## DESCRIPTION OF THE TASK
The lines wanted run from the first one below through the one with "input or fails. *)". Return them exactly.

---------- AVAILABLE DATA ----------

(** X3. A text whose normalised form has fewer than 20 code units, the
    empty text included, yields no question: it is too short for either
    structured grammar and every block of it is discarded by the fallback
    segmenter. *)
Theorem short_text_has_no_question (text sourcePdf : jsstring) :
  List.length (normalize text) < 20 ->
  parseQuestions text sourcePdf = [].
Proof.
  intros Hlen. unfold parseQuestions.
  assert (Hs : structured (normalize text) sourcePdf = []).
  { unfold structured, patterns. cbn [flat_map].
    rewrite !exec_all_too_short; [reflexivity | |];
      (eapply Nat.lt_le_trans; [exact Hlen|]); vm_compute; lia. }
  rewrite Hs. cbn [List.length Nat.ltb Nat.leb].
  unfold parseQuestionsFlexible.
  induction (split false boundary (normalize text)) as [|blk blks IH] eqn:E.
  - reflexivity.
  - assert (Hall : forall b, In b (blk :: blks) -> flexible_block sourcePdf b = []).
    { intros b Hb. rewrite <- E in Hb. apply block_length in Hb.
      pose proof (trim_length b) as Ht. unfold flexible_block.
      replace (List.length (trim b) <? 20) with true
        by (symmetry; apply Nat.ltb_lt; lia). reflexivity. }
    clear E IH. induction (blk :: blks) as [|b bs IHb]; [reflexivity|].
    simpl. rewrite (Hall b (or_introl eq_refl)), IHb; [reflexivity|].
    intros b' Hb'. apply Hall. right. exact Hb'.
Qed.

Lemma short_text_has_no_question_witness :
  parseQuestions [] (js "a.pdf") = [] /\ parseQuestions (js "1) What?") (js "a.pdf") = [].
Proof.
  split.
  - apply (short_text_has_no_question [] (js "a.pdf")). vm_compute. lia.
  - apply (short_text_has_no_question (js "1) What?") (js "a.pdf")). vm_compute. lia.
Defined.

(** ** The shape of normalised and cleaned text *)

Section Edges.

Lemma rest_forward (n : nat) : forall st,
  n <= List.length (rest st) -> rest (forward n st) = skipn n (rest st).
Proof.
  induction n as [|n IH]; intros st Hn; simpl; [reflexivity|].
  destruct (rest st) as [|x xs] eqn:Hr; [simpl in Hn; lia|].
  rewrite IH; simpl in *; [reflexivity | lia].
Qed.

(** A greedy unbounded repetition followed by [$] takes the rest of the
    input or fails. *)
Lemma greedy_to_end (ic : bool) (cl : cclass) (lo : nat) (st : mstate) :
  rep ic true cl lo None (rest st) st
      (fun st' => match rest st' with [] => Some st' | _ :: _ => None end)
  = if (lo <=? class_len ic cl (rest st))
       && (class_len ic cl (rest st) =? List.length (rest st))
    then Some (forward (List.length (rest st)) st) else None.
Proof.
  pose proof (class_len_le ic cl (rest st)) as Hle.
  match goal with |- ?e = _ => destruct e as [res|] eqn:H end.
  - destruct (rep_greedy_max ic cl (rest st) lo st _ res eq_refl H) as (n & Hlo & Hn & Hk & _).
    destruct (rest (forward n st)) eqn:Hr; [|discriminate]. injection Hk as <-.
    rewrite rest_forward in Hr by lia.
    apply skipn_all_iff in Hr.
    assert (n = List.length (rest st)) by lia. subst n.
    replace (lo <=? class_len ic cl (rest st)) with true by (symmetry; apply Nat.leb_le; lia).
    replace (class_len ic cl (rest st) =? List.length (rest st)) with true
      by (symmetry; apply Nat.eqb_eq; lia).
    reflexivity.
  - destruct (Nat.leb_spec lo (class_len ic cl (rest st))) as [Hlo|]; [|reflexivity].
    destruct (Nat.eqb_spec (class_len ic cl (rest st)) (List.length (rest st))) as [E|];
      [|reflexivity].
    pose proof (rep_greedy_none ic cl (rest st) lo st _ eq_refl H
                  (class_len ic cl (rest st)) Hlo ltac:(lia)) as Hnone.
    cbv beta in Hnone. rewrite rest_forward in Hnone by lia.
    rewrite E, skipn_all in Hnone. discriminate.
Qed.

Lemma class_len_all_space (l : jsstring) :
  (class_len false CSpace l =? List.length l) = all_space l.
Proof.
  unfold all_space. induction l as [|x xs IH]; [reflexivity|].
  cbn [class_len class_matches in_set forallb List.length].
  destruct (isWhiteSpace x); simpl; [exact IH|reflexivity].
Qed.

Lemma trimStart_skipn (l : jsstring) : trimStart l = skipn (class_len false CSpace l) l.
Proof.
  induction l as [|x xs IH]; [reflexivity|].
  cbn [class_len class_matches in_set trimStart].
  destruct (isWhiteSpace x); [exact IH | reflexivity].
Qed.

Variable s : jsstring.

Let E : regex := rule_pattern edges_rule.
Let T : template := rule_subst edges_rule.
(** C6.  The environment of the child of a run is the parent's environment,
    then the env entries of the loaded config, then the caller's kept
    entries, in that order; since the last entry of a key wins, a caller
    entry overrides a config entry, which overrides an inherited one; and
    the config entries are those of the registration, as validated, in
    their order. *)
Theorem run_child_environment (rt : process) (fs : filesystem)
    (args : Verifier.runArgs.t) (cfg : Verifier.storedConfig) (path : gostring)
    (cmdline : list gostring) (T : Z) (cmd : exec.Cmd) :
  Verifier.prepare rt fs args = Ok (cfg, path, cmdline, T, cmd) →
  let runEnv := keptEntries (Verifier.runArgs.Env args) in
  Verifier.loadConfig rt fs = Ok (cfg, path)
  ∧ Verifier.validateEnv (Verifier.runArgs.Env args) = Ok runEnv
  ∧ childEnviron rt cmd = os_Environ rt ++ Verifier.Env cfg ++ runEnv
  ∧ (∀ key,
       lookupEnv (childEnviron rt cmd) key
       = match lookupEnv runEnv key with
         | Some v => Some v
         | None =>
             match lookupEnv (Verifier.Env cfg) key with
             | Some v => Some v
             | None => lookupEnv (os_Environ rt) key
             end
         end)
  ∧ (∀ (rtR : process) (flt : faults) (fs0 fs1 : filesystem)
       (rargs : Registrar.registerArgs.t) (tool : CallToolResult)
       (res : Registrar.registerResult.t),
       Registrar.register rtR flt fs0 rargs = (fs1, Ok (tool, res)) →
       Registrar.registerResult.ConfigPath res = path →
       fs !! path = fs1 !! path →
       Verifier.Env cfg = Registrar.registerResult.Env res
       ∧ Verifier.Env cfg = keptEntries (Registrar.registerArgs.Env rargs)).
Proof.
  intros Hprep runEnv.
  destruct (prepare_ok_inv _ _ _ _ _ _ _ _ Hprep)
    as (Hload & _ & Hrun & _ & _ & _ & _ & _ & Henv & _).
  split; [done |]. split; [done |]. split; [done |]. split.
  - intros key. rewrite Henv, !lookupEnv_app. fold runEnv.
    by destruct (lookupEnv runEnv key), (lookupEnv (Verifier.Env cfg) key).
  - intros rtR flt fs0 fs1 rargs tool res Hreg Hp Hsame.
    destruct (register_ok_inv _ _ _ _ _ _ _ Hreg)
      as (p & Hch & Hw & Hp' & _ & _ & Hres & _).
    assert (p = path) as -> by congruence.
    destruct (checks_ok _ _ _ _ _ Hch) as (_ & _ & Hc & He & _).
    apply Registrar_validateCommand_idem in Hc.
    apply Registrar_validateEnv_idem in He.
    pose proof (writeConfig_ok _ _ _ _ _ _ Hw) as Hfile. rewrite <- Hsame in Hfile.
    destruct (loadConfig_ok_inv _ _ _ _ Hload) as (Hpath & _).
    destruct (loadConfig_serialised_inv _ _ _ _ _ _ Hpath Hfile Hc He Hload)
      as [-> _].
    by rewrite Hres.
Qed.

Lemma run_child_environment_witness :
  lookupEnv
    [lit "PATH=/usr/bin"; lit "LANG=C"; lit "LANG=en_US.UTF-8";
     lit "GOFLAGS=-count=1"; lit "LANG=C.UTF-8"] (lit "LANG")
  = match lookupEnv (keptEntries (Verifier.runArgs.Env sample_run_args))
            (lit "LANG") with
    | Some v => Some v
    | None =>
        match lookupEnv (Verifier.Env (toVerifier sample_config)) (lit "LANG") with
        | Some v => Some v
        | None => lookupEnv (os_Environ sample_rt) (lit "LANG")
        end
    end.
Proof.
  exact (proj1 (proj2 (proj2 (proj2
    (run_child_environment sample_rt sample_fs_registered sample_run_args
       _ _ _ _ _ sample_run_prepared)))) (lit "LANG")).
Defined.

(** C7.  The env validator, which is the same function in both programs
    and is the one applied by [register], by [run] to its own [env]
    argument and by [loadConfig]: it drops the entries that are blank
    after trimming; it succeeds exactly when every other entry, trimmed,
    splits at its first ['='] into a non-empty key and a value, and then
    returns those entries, each as its whole trimmed string, in their
    order; otherwise it fails with a validation error naming an offending
    entry, and so does the operation that called it. *)
Theorem validateEnv_contract (env : list gostring) :
  Verifier.validateEnv env = Registrar.validateEnv env
  ∧ match Registrar.validateEnv env with
    | Ok clean =>
        Forall (λ entry, blank entry ∨ keyValue (TrimSpace entry)) env
        ∧ clean = keptEntries env
    | Err err =>
        isValidationError err = true
        ∧ (∃ entry, err = EEnvEntry entry ∧ entry ∈ env
                    ∧ ¬ blank entry ∧ ¬ keyValue (TrimSpace entry))
        ∧ (∀ (rt : process) (flt : faults) (fs : filesystem)
             (command : list gostring) (dir : gostring),
             command ≠ [] → Forall (λ part, ¬ blank part) command →
             Registrar.register rt flt fs
               {| Registrar.registerArgs.Command := command;
                  Registrar.registerArgs.WorkingDir := dir;
                  Registrar.registerArgs.Env := env |}
             = (fs, Err err))
        ∧ (∀ (rt : process) (child : exec.Cmd → execution) (fs : filesystem)
             (args : Verifier.runArgs.t) (cfg : Verifier.storedConfig)
             (path : gostring),
             Verifier.runArgs.Env args = env →
             Verifier.loadConfig rt fs = Ok (cfg, path) →
             Forall (λ part, ¬ blank part) (Verifier.runArgs.ExtraArgs args) →
             Verifier.run rt child fs args = ([], Err err))
        ∧ (∀ (rt : process) (fs : filesystem) (path : gostring) (data : bytes)
             (raw : Verifier.storedConfig) (command : list gostring),
             Verifier.configPath rt = Ok path →
             os_ReadFile fs path = Ok data →
             Verifier.json_Unmarshal data = Ok raw →
             Verifier.Env raw = env →
             Verifier.validateCommand (Verifier.Command raw) = Ok command →
             Verifier.loadConfig rt fs = Err (EConfigEnv err))
    end.
Proof.
  split; [apply Verifier_validateEnv_eq |].
  pose proof (Registrar_validateEnv_spec env) as Hspec.
  destruct (Registrar.validateEnv env) as [clean | err] eqn:Hv; [done |].
  split; [by destruct Hspec as (entry & -> & _) |].
  split; [done |]. split; [| split].
  - intros rt flt fs command dir Hne Hall.
    unfold Registrar.register, Registrar.checks. simpl.
    by rewrite (Registrar_validateCommand_ok _ Hne Hall), Hv.
  - intros rt child fs args cfg path Henv Hload Hall.
    rewrite run_unfold. unfold Verifier.prepare.
    rewrite Hload. cbn [mbind result_bind].
    pose proof (extraArgs_spec (Verifier.runArgs.ExtraArgs args)) as Hx.
    destruct (match Verifier.validateCommand (Verifier.runArgs.ExtraArgs args) with
              | Ok extraArgs => Ok extraArgs
              | Err err => _
              end) as [extraArgs|].
    2:{ destruct Hx as (_ & _ & Hex). apply Exists_exists in Hex.
        destruct Hex as (part & Hin & Hb). rewrite Forall_forall in Hall.
        by destruct (Hall part Hin). }
    cbn [mbind result_bind].
    by rewrite Henv, Verifier_validateEnv_eq, Hv.
  - intros rt fs path data raw command Hpath Hread Hparse Henv Hcmd.
    unfold Verifier.loadConfig.
    rewrite Hpath. cbn [mbind result_bind].
    rewrite Hread. cbn [wrapErr mbind result_bind].
    rewrite Hparse. cbn [wrapErr mbind result_bind].
    rewrite Hcmd. cbn [wrapErr mbind result_bind].
    by rewrite Henv, Verifier_validateEnv_eq, Hv.
Qed.
(** * Query and recursion mixins for lists (gaphor/UML/listmixins.py)

    A shallow embedding of [Matcher], [querymixin], [issafeiterable],
    [recurseproxy] and [recursemixin], over a small model of the Python
    object store and of the expression evaluator behind [eval].

    The model in short:
    - objects with identity (instances and lists) live in a store and are
      referred to by address; an instance belongs to a plain class, whose
      body defines methods, and has a [__dict__];
    - the sequences are lists: the built-in [list] and its subclasses,
      which inherit from [querymixin], [recursemixin] or both, in any
      order, with an empty body; an object of a subclass has a [__dict__]
      of its own;
    - an attribute is looked up in the [__dict__] of the object, then on
      its type: the hooks of [recursemixin], the methods of the classes
      and of the built-in types, the data attributes of integers and
      slices.  A method read off an object is a value (a bound method);
    - a predicate is an expression made of literals, names, attribute
      reads, comparisons, [and], [or], [not] and calls; the parser is a
      parameter;
    - code runs in a state-and-exception monad: the store is threaded
      through every call, an exception carries the store it left;
    - what the model does not describe ends in [Unsupported]: reading or
      writing a special attribute [__x__], calling a method other than
      [proxy_class], comparing two bound methods, asking whether two
      equal values without an address are one object, compiling a source
      outside the fragment.  [Unsupported] is no exception of Python and
      no handler catches it: where a statement gives a result or another
      exception, the computation has stayed inside the model, and a
      statement about what is not raised is about the computations that
      stay inside it. *)

From Stdlib Require Import ZArith Lia.
From stdpp Require Import gmap strings list fin_maps.

Set Warnings "-register-all".

Open Scope string_scope.
Open Scope list_scope.

(** ** Python values and the object store *)

(** Exceptions the modelled fragment can raise. [SystemError] stands for a
    dangling reference, which no Python program can build; [Unsupported]
    for an operation the model does not describe. *)
Inductive exc :=
| AttributeError | NameError | TypeError | IndexError | ValueError
| SyntaxError | RecursionError | SystemError | Unsupported.

Global Instance exc_eq_dec : EqDecision exc.
Proof. solve_decision. Defined.

Inductive result (A : Type) :=
| Ok (a : A)
| Raise (e : exc).
Arguments Ok {A} a.
Arguments Raise {A} e.

(** Addresses of heap objects: the position in the store. *)
Definition loc := nat.

(** The built-in functions the evaluator knows how to call. *)
Inductive builtin := Blen | Bgetattr | Bhasattr | Bsetattr.

Global Instance builtin_eq_dec : EqDecision builtin.
Proof. solve_decision. Defined.
(** C10.  For every element count [n <= 0], negative counts included, the
    loop test fails at once: the call succeeds on every state without a
    load or a store and returns the state unchanged. *)
Theorem subtract_nowrap_uint8_nonpositive_count_noop in1 in2 n st1 st2 s :
  n ≤ 0 →
  subtract_nowrap_uint8 (in1 :: in2 :: more_args) (n :: more_dims)
      (st1 :: st2 :: more_steps) aux s = Some (tt, s).
Proof.
  intros Hn. unfold subtract_nowrap_uint8; simpl. apply loop_done. exact Hn.
Qed.

(** C7.  A call over a strided view (stride 2: every other element of
    the underlying buffers, [n] elements selected) leaves in the selected
    positions exactly what a call over tightly packed (stride 1) copies
    of the selected elements leaves in the packed output; it loads and
    stores at selected positions only, and every non-selected position
    holds afterwards what it held before. *)
Theorem strided_view_matches_packed_copy
    in1 in2 c1 c2 n (a b : Z → Z) s c :
  reads (heap s) in1 2 n a →
  reads (heap s) in2 2 n b →
  layout_ok in1 2 in2 2 n →
  reads (heap c) c1 1 n a →
  reads (heap c) c2 1 n b →
  layout_ok c1 1 c2 1 n →
  ∃ s' c' t,
    subtract_nowrap_uint8 (in1 :: in2 :: more_args) (n :: more_dims)
      (2 :: 2 :: more_steps) aux s = Some (tt, s') ∧
    subtract_nowrap_uint8 (c1 :: c2 :: more_args) (n :: more_dims)
      (1 :: 1 :: more_steps) aux c = Some (tt, c') ∧
    (∀ i, 0 ≤ i < n → heap s' !! elem in1 2 i = heap c' !! elem c1 1 i) ∧
    trace s' = trace s ++ t ∧
    Forall (access_ok in1 2 in2 2 n) t ∧
    (∀ q, ¬ in_stream in1 2 n q → heap s' !! q = heap s !! q).
Proof.
  intros Ha Hb Hl Hca Hcb Hcl.
  destruct (kernel_values _ _ _ _ _ a b s Ha Hb Hl) as (s' & Hrun & Hval).
  destruct (kernel_values _ _ _ _ _ a b c Hca Hcb Hcl) as (c' & Hcrun & Hcval).
  destruct (kernel_trace _ _ _ _ _ _ _ _ Hrun) as (t & Ht & Hok & _).
  exists s', c', t. split; [exact Hrun|]. split; [exact Hcrun|].
  split; [|split; [exact Ht|split; [exact Hok|]]].
  - intros i Hi. rewrite (Hval i Hi), (Hcval i Hi). reflexivity.
  - apply (kernel_frame _ _ _ _ _ _ _ _ Hrun).
Qed.

(** C9.  The value written at index [i] depends on the pair
    [(a[i], b[i])] only: two calls, on any two states, pointers, strides
    and counts, whose inputs agree at index [i] leave the same value in
    element [i] of their outputs, namely [cell_result] of that pair,
    whatever the streams hold at the other indices. *)
Theorem output_depends_on_same_index_pair_only
    in1 in2 n st1 st2 (a b : Z → Z) s
    in1' in2' n' st1' st2' (a' b' : Z → Z) s' i :
  reads (heap s) in1 st1 n a →
  reads (heap s) in2 st2 n b →
  layout_ok in1 st1 in2 st2 n →
  reads (heap s') in1' st1' n' a' →
  reads (heap s') in2' st2' n' b' →
  layout_ok in1' st1' in2' st2' n' →
  0 ≤ i < n → 0 ≤ i < n' →
  a i = a' i → b i = b' i →
  ∃ r r',
    subtract_nowrap_uint8 (in1 :: in2 :: more_args) (n :: more_dims)
      (st1 :: st2 :: more_steps) aux s = Some (tt, r) ∧
    subtract_nowrap_uint8 (in1' :: in2' :: more_args) (n' :: more_dims)
      (st1' :: st2' :: more_steps) aux s' = Some (tt, r') ∧
    heap r !! elem in1 st1 i = Some (cell_result (a i) (b i)) ∧
    heap r' !! elem in1' st1' i = heap r !! elem in1 st1 i.
Proof.
  intros Ha Hb Hl Ha' Hb' Hl' Hi Hi' Ea Eb.
  destruct (kernel_values _ _ _ _ _ a b s Ha Hb Hl) as (r & Hrun & Hval).
  destruct (kernel_values _ _ _ _ _ a' b' s' Ha' Hb' Hl')
    as (r' & Hrun' & Hval').
  exists r, r'. split; [exact Hrun|]. split; [exact Hrun'|].
  rewrite (Hval i Hi), (Hval' i Hi'), Ea, Eb. auto.
Qed.

End Kernel.

(** ** Registration *)

(** C8, as stated, does not hold: the two initialisers do not both
    register one [uint8] output.  [PyInit__npufunc] passes an output count
    of [0], and the types table both share has two entries, not three. *)
Lemma registration_not_binary_one_output_in_both_paths :
  ¬ (binary_one_output Py3.subtract_nowrap ∧
     binary_one_output Py2.subtract_nowrap).
Proof.
  intros [(_ & Hout & _) _]. vm_compute in Hout. discriminate Hout.
Qed.

(** C8, amended.  Both initialisers register the loop
    [subtract_nowrap_uint8] under the name ["subtract_nowrap"] with
    exactly two inputs and the shared types table of two [uint8] entries.
    In [PyInit__npufunc] the output count is [0]: the table has the
    [ntypes * (nin + nout) = 2] entries that go with it and the declared
    signature is [(uint8, uint8) -> ()], the result being delivered in
    place in the first input. *)
Theorem registration_two_uint8_inputs_no_output :
  (nin Py3.subtract_nowrap = 2 ∧ nin Py2.subtract_nowrap = 2) ∧
  (uf_types Py3.subtract_nowrap = [NPY_UINT8; NPY_UINT8] ∧
   uf_types Py2.subtract_nowrap = [NPY_UINT8; NPY_UINT8]) ∧
  (functions Py3.subtract_nowrap = [subtract_nowrap_uint8] ∧
   functions Py2.subtract_nowrap = [subtract_nowrap_uint8]) ∧
  (Py3.PyInit__npufunc !! "subtract_nowrap"%string = Some Py3.subtract_nowrap ∧
   Py2.init_npufunc !! "subtract_nowrap"%string = Some Py2.subtract_nowrap) ∧
  nout Py3.subtract_nowrap = 0 ∧
  Z.of_nat (length (uf_types Py3.subtract_nowrap)) =
    ntypes Py3.subtract_nowrap *
    (nin Py3.subtract_nowrap + nout Py3.subtract_nowrap) ∧
  signature Py3.subtract_nowrap = ([NPY_UINT8; NPY_UINT8], []).
Proof.
  repeat split; try reflexivity; apply lookup_insert_eq.
Qed.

----------

## RESPONSE TO THIS EXERCISE
(** X3. A text whose normalised form has fewer than 20 code units, the
    empty text included, yields no question: it is too short for either
    structured grammar and every block of it is discarded by the fallback
    segmenter. *)
Theorem short_text_has_no_question (text sourcePdf : jsstring) :
  List.length (normalize text) < 20 ->
  parseQuestions text sourcePdf = [].
Proof.
  intros Hlen. unfold parseQuestions.
  assert (Hs : structured (normalize text) sourcePdf = []).
  { unfold structured, patterns. cbn [flat_map].
    rewrite !exec_all_too_short; [reflexivity | |];
      (eapply Nat.lt_le_trans; [exact Hlen|]); vm_compute; lia. }
  rewrite Hs. cbn [List.length Nat.ltb Nat.leb].
  unfold parseQuestionsFlexible.
  induction (split false boundary (normalize text)) as [|blk blks IH] eqn:E.
  - reflexivity.
  - assert (Hall : forall b, In b (blk :: blks) -> flexible_block sourcePdf b = []).
    { intros b Hb. rewrite <- E in Hb. apply block_length in Hb.
      pose proof (trim_length b) as Ht. unfold flexible_block.
      replace (List.length (trim b) <? 20) with true
        by (symmetry; apply Nat.ltb_lt; lia). reflexivity. }
    clear E IH. induction (blk :: blks) as [|b bs IHb]; [reflexivity|].
    simpl. rewrite (Hall b (or_introl eq_refl)), IHb; [reflexivity|].
    intros b' Hb'. apply Hall. right. exact Hb'.
Qed.

Lemma short_text_has_no_question_witness :
  parseQuestions [] (js "a.pdf") = [] /\ parseQuestions (js "1) What?") (js "a.pdf") = [].
Proof.
  split.
  - apply (short_text_has_no_question [] (js "a.pdf")). vm_compute. lia.
  - apply (short_text_has_no_question (js "1) What?") (js "a.pdf")). vm_compute. lia.
Defined.

(** ** The shape of normalised and cleaned text *)

Section Edges.

Lemma rest_forward (n : nat) : forall st,
  n <= List.length (rest st) -> rest (forward n st) = skipn n (rest st).
Proof.
  induction n as [|n IH]; intros st Hn; simpl; [reflexivity|].
  destruct (rest st) as [|x xs] eqn:Hr; [simpl in Hn; lia|].
  rewrite IH; simpl in *; [reflexivity | lia].
Qed.

(** A greedy unbounded repetition followed by [$] takes the rest of the
    input or fails. *)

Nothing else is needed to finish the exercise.